FIFO for Interprocess communication

Answer 4

include <sys></sys>

• FIFOs are extensions of traditional pipes aka named pipes
• Process:
  
  • A FIFO special file is entered into the file system by calling mkfifo
  • once created any porcess can open it for reading/writing as it was a file
  • a FIFO file must be open at both ends to do any input output on it.

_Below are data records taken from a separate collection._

(* ===== verification/EnclaveProps.v ===== *)
(** * Properties of the consensus enclave

    The fee outputs of a block are worth the fees of its transactions; a formed
    block repeats nothing, and the ledger appends it when its contents are new to
    the chain; the contexts the enclave issues are those of the transactions it
    encrypted, and it does not panic. *)

From stdpp Require Import vector strings.
From S2P Require Import Prelude Ord Bytes Lmdb TxOut Membership MerkleTree BlockVersion MaskedAmount Tx TxValidation Multisig Mint MintOrd MintStore MintStoreProps TxOutStore TxOutStoreProps Block LedgerDb LedgerApi LedgerFrame LedgerProps LedgerAccept MintTxManager CtArith MessageCipher Config Ristretto OnetimeKeys Mlsag RingCt RingCtProps EnclaveError TxManager Enclave.

Open Scope N_scope.

Module EnclaveProps.
Import RingCtProps.

Lemma Forall2_impl_elem {A B} (P Q : A → B → Prop) l k :
  Forall2 P l k → (∀ x y, x ∈ l → P x y → Q x y) → Forall2 Q l k.
Proof.
  intros HP. induction HP as [|x y l k Hxy _ IH]; intros Himp; constructor.
  - apply Himp; [by left|done].
  - apply IH. intros x' y' ?. apply Himp. by right.
Qed.

(** ** Fees *)

(** The total of one key of a token map. *)
Definition entry_total (u : N) (l : list (N * N)) : N :=
  foldr (λ e acc, if e.1 =? u then e.2 + acc else acc) 0 l.

(** The fees paid in one token. *)
Definition tx_fees (txs : list Tx) : list Amount :=
  (λ tx, mkAmount (fee (prefix tx)) (fee_token_id (prefix tx))) <$> txs.

Lemma token_total_app t l1 l2 : token_total t (l1 ++ l2) = token_total t l1 + token_total t l2.
Proof. induction l1 as [|a l1 IH]; simpl; [done|]. destruct (_ =? _); rewrite IH; lia. Qed.

Lemma entry_total_app u l1 l2 : entry_total u (l1 ++ l2) = entry_total u l1 + entry_total u l2.
Proof. induction l1 as [|e l1 IH]; simpl; [done|]. destruct (_ =? _); rewrite IH; lia. Qed.

Lemma entry_total_perm u l1 l2 : l1 ≡ₚ l2 → entry_total u l1 = entry_total u l2.
Proof.
  induction 1 as [|e l1 l2 _ IH|a b l|l1 l2 l3 _ IH1 _ IH2]; simpl; [done|by rewrite IH| |by rewrite IH1].
  destruct (_ =? _), (_ =? _); lia.
Qed.

Lemma entry_total_zero u l : Forall (λ e, (e.2 =? 0) = true) l → entry_total u l = 0.
Proof.
  induction 1 as [|e l He _ IH]; simpl; [done|]. apply N.eqb_eq in He. destruct (_ =? _); lia.
Qed.
(* ===== verification/LedgerSyncProps.v ===== *)
(** * Properties of ledger synchronization

    Fetching contents gives the data of the blocks asked for and ends once the
    deadline has passed, whatever the fetchers answer and however the threads
    are scheduled; what is appended to the ledger are blocks that enough peers
    agree on. *)

From stdpp Require Import vector strings.
From S2P Require Import Prelude Ord Bytes QuorumSet ScpMsg NetworkState Lmdb TxOut Membership TxOutStore Multisig Mint MintStore Block LedgerDb LedgerApi LedgerProps Worker WorkerProps LedgerSync.

Open Scope N_scope.

Module LedgerSyncProps.

(** ** Fetching contents *)

Lemma size_list_to_set_le (l : list N) : (size (list_to_set l : gset N) ≤ length l)%nat.
Proof.
  induction l as [|x l IH]; [done|]. cbn [list_to_set length]. destruct (decide (x ∈ l)) as [Hx|Hx].
  - rewrite subseteq_union_1_L by set_solver. lia.
  - rewrite size_union by set_solver. rewrite size_singleton. lia.
Qed.

Section fetching.
Context `{BD : BlockDigests} {Sig Meta : Type}.
Notation BlockData := (BlockData Sig Meta).
Implicit Types (s : Fetching Sig Meta) (ev : FetchEvent Sig Meta) (events : list (FetchEvent Sig Meta)).

(** The data is that of the block. *)
Definition data_of (b : Block) (d : BlockData) : Prop :=
  bd_block d = b ∧ contents_digest (bd_contents d) = contents_hash b.

Lemma check_block_data_Ok b r d : check_block_data b r = Ok d → data_of b d.
Proof.
  unfold check_block_data. intros (d' & _ & Hd)%result_bind_Ok.
  case_bool_decide; [|done]. cbn [negb] in Hd. case_bool_decide; [|done]. by injection Hd as <-.
Qed.

(** The blocks that are not finished. *)
Definition pending s : list Block := (channel s).*1 ++ (map_to_list (fetching s)).*2.*1.

Record fetch_ok (blocks : list Block) s (finished : list Block) : Prop := {
  fk_blocks : pending s ++ finished ≡ₚ blocks;
  fk_dom : dom (results s) = list_to_set (index <$> finished);
  fk_data : ∀ i d, results s !! i = Some (Some d) → ∃ b, b ∈ blocks ∧ index b = i ∧ data_of b d
}.

Lemma fetch_init_ok blocks : fetch_ok blocks (mkFetching ((λ b, (b, 0)) <$> blocks) ∅ ∅) [].
Proof.
  constructor; cbn.
  - unfold pending. cbn. rewrite map_to_list_empty, !app_nil_r, <-list_fmap_compose. by rewrite list_fmap_id.
  - by rewrite dom_empty_L.
  - by intros i d ?%lookup_empty_Some.
Qed.

Lemma pending_take s b n rest w :
  channel s = (b, n) :: rest → fetching s !! w = None →
  pending (mkFetching rest (<[ w := (b, n) ]> (fetching s)) (results s)) ≡ₚ pending s.
Proof.
  intros Ec Hw. unfold pending. cbn [channel fetching]. rewrite Ec, map_to_list_insert by done.
  cbn. by rewrite Permutation_middle.
Qed.

Lemma pending_return s w b n rs :
  fetching s !! w = Some (b, n) →
  pending s ≡ₚ b :: pending (mkFetching (channel s) (delete w (fetching s)) rs).
Proof.
  intros Hw. unfold pending. cbn [channel fetching].
  rewrite <-(insert_delete_id (fetching s) w (b, n) Hw) at 1.
  rewrite map_to_list_insert by apply lookup_delete_eq. cbn. by rewrite Permutation_middle.
Qed.
(* ===== verification/LightClientProps.v ===== *)
(** * Properties of the light client

    What a light client accepts, enough trusted validators signed: the search
    for a quorum decides whether the signers are a slice ([verify_quorum_slice]),
    accepted blocks cannot fork while slices share an honest signer, and accepted
    outputs are in the chain of the honest signers.  The relayer forwards every
    block with burned outputs once and in order, and outputs for the burn address
    are recognised. *)

From stdpp Require Import vector strings.
From S2P Require Import Prelude Ord Bytes TxOut Membership Multisig Mint MintOrd QuorumSet QuorumSearch Block BlockVersion MaskedAmount Tx Ristretto OnetimeKeys Lmdb LedgerDb LedgerApi LightClient.

Open Scope N_scope.

Module LightClientProps.

(** The quorum set of the keys of a set of nodes. *)
Abbreviation keys q := (to_responder_ids node_public_key q).

(** ** Quorums *)

Section quorum.
Implicit Types q : QuorumSet NodeID.

(** What counts for a member. *)
Definition member_signed (U : NodeIDs) (m : MemberWrapper NodeID) : bool :=
  match m with
  | None => false
  | Some (Node id) => node_ids_contains U id
  | Some (InnerSet q) => verify_quorum_helper U q
  end.

Lemma count_members U ms n :
  n + len ms <= u32_max →
  foldl (λ s m, match m with
                | None => s
                | Some (Node id) => if node_ids_contains U id then u32_add s 1 else s
                | Some (InnerSet q) => if verify_quorum_helper U q then u32_add s 1 else s
                end) n ms = n + countb (member_signed U) ms.
Proof.
  revert n. induction ms as [|m ms IH]; intros n Hn; cbn [foldl countb]; [lia|].
  rewrite len_cons in Hn. unfold u32_max in *.
  assert (u32_add n 1 = n + 1) as Ha by (apply u32_add_small; unfold u32_modulus; lia).
  destruct m as [[i|q]|]; cbn [member_signed].
  - destruct (node_ids_contains U i); rewrite ?Ha, IH; lia.
  - destruct (verify_quorum_helper U q); rewrite ?Ha, IH; lia.
  - rewrite IH; lia.
Qed.
Definition append_primitive (context typename : string) (data : bytes) : Transcript :=
  [(context, PRIMITIVE); (typename, data)].
Definition append_seq_header (context : string) (n : nat) : Transcript :=
  [(context, SEQUENCE); ("len"%string, le_bytes 8 (N.of_nat n))].
Definition append_agg_header (context type_name : string) : Transcript :=
  [(context, AGGREGATE); ("name"%string, str_bytes type_name)].
Definition append_agg_closer (context type_name : string) : Transcript :=
  [(context, AGGREGATE_END); ("name"%string, str_bytes type_name)].
Definition append_none (context : string) : Transcript := [(context, NONE)].

(** ** The trait [Digestible] *)

(** What an implementation appends, in general and where it may be omitted. *)
Record Digestible (A : Type) := mkDigestible {
  append_to_transcript : string → A → Transcript;
  append_to_transcript_allow_omit : string → A → Transcript
}.
Arguments mkDigestible {A} _ _.
Arguments append_to_transcript {A} _ _ _.
Arguments append_to_transcript_allow_omit {A} _ _ _.

(** The default of [append_to_transcript_allow_omit]. *)
Definition never_omitted {A} (f : string → A → Transcript) : Digestible A := mkDigestible f f.

(** [digest32]. *)
Definition digest32 `{Merlin} {A} (d : Digestible A) (context : string) (x : A) : bytes32 :=
  merlin_digest "digestible" (append_to_transcript d context x).

(** Built-in types. *)
Definition dig_uint (width : nat) : Digestible N := never_omitted (λ c x, append_primitive c "uint" (le_bytes width x)).
Definition dig_u32 : Digestible N := dig_uint 4.
Definition dig_u64 : Digestible N := dig_uint 8.
Definition dig_bool : Digestible bool :=
  never_omitted (λ c b, append_primitive c "bool" [u8 (if b : bool then 1 else 0)]).
Definition dig_bytes : Digestible bytes :=
  mkDigestible (λ c l, append_primitive c "bytes" l)
    (λ c l, if bool_decide (l = []) then [] else append_primitive c "bytes" l).
(** Arrays are digested as bytes. *)
Definition dig_array {n} : Digestible (vec byte n) :=
  mkDigestible (λ c v, append_to_transcript dig_bytes c (vec_to_list v))
    (λ c v, append_to_transcript_allow_omit dig_bytes c (vec_to_list v)).
Definition dig_ristretto : Digestible bytes32 := never_omitted (λ c p, append_primitive c "ristretto" (vec_to_list p)).
Definition dig_scalar : Digestible bytes32 := never_omitted (λ c p, append_primitive c "scalar" (vec_to_list p)).
Definition dig_ed25519 : Digestible bytes32 := never_omitted (λ c p, append_primitive c "ed25519" (vec_to_list p)).
Definition dig_ed25519_signature : Digestible (vec byte 64) :=
  never_omitted (λ c p, append_primitive c "ed25519-sig" (vec_to_list p)).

int mkfifo(const char *path, mode_t mode);

int mkfifoat(int fd, const char *path, mode_t mode);

• returns 0, if successul
• -1 on error
• mode is equivalent to the open sys.call -> S_[RWX]USR
• once FIFO is there, we can use: open, read, write, close;

Question 5

Message queus for interprocess communication

Answer 5

• created or opened (given that it exists already) by msgget
  
  • int msgget(key_t key, int flag);
  • flag is used to define permission field to ds associated with message queue
  • returns msqid if success otherwise -1
• the queue may be controlled by msgctl
  
  • int msgctl(int msqid, int cmd, struc msqid_ds *buf);
  • commands:
    
    • IPC_STAT: store msqid_ds associated to mq in buf
    • IPC_SET: copies fields from buf to mqid_ds associated to mq
    • IPC_RMID: remove the message queue from the system
• msgsnd: adds messages at the end of the queue
  
  • specific format: non negative length + actual data bytes
    struct { long int mtype; char mtext[512]; }
  • int msgsnd(int msqid, const void *ptr, size_t nbytes, int flag);
  • ptr points to message data structure
  • flag is either 0 or IPC_NOWAIT: if message queue is full and IPC_NOWAIT is parameter we get EAGAIN as return value.
• msgrcv: fetches messages from the queue
  
  • doesn’t have to be in-order
    
    • could be fetched by type
  • ssize_t msgrcv(int msqid, void *ptr, size_t nbytes, long type, int flag);
  • similar to msgsnd
  • type let’s us specify which message we want:
    
    • type = 0: first message in the queue
    • type > 0: first message on the queue whose type equals returned type
    • type < 0: first message with lowest value that is <= to the absolute value of the message
  • return value = size of data portion of the message

Question 6

ftok

Answer 6

include <sys></sys>

• One way to generate and share identifiers and keys between processes
  
  • whenever an IPC structure is created a key must be specified, that key is of type key_t -> the kernel can convert this key in an identifier, that is used as internal reference.
• ftok is used to generate the same key accross different processes
• ftok does not provide means of communication, just generates the same key given the same input.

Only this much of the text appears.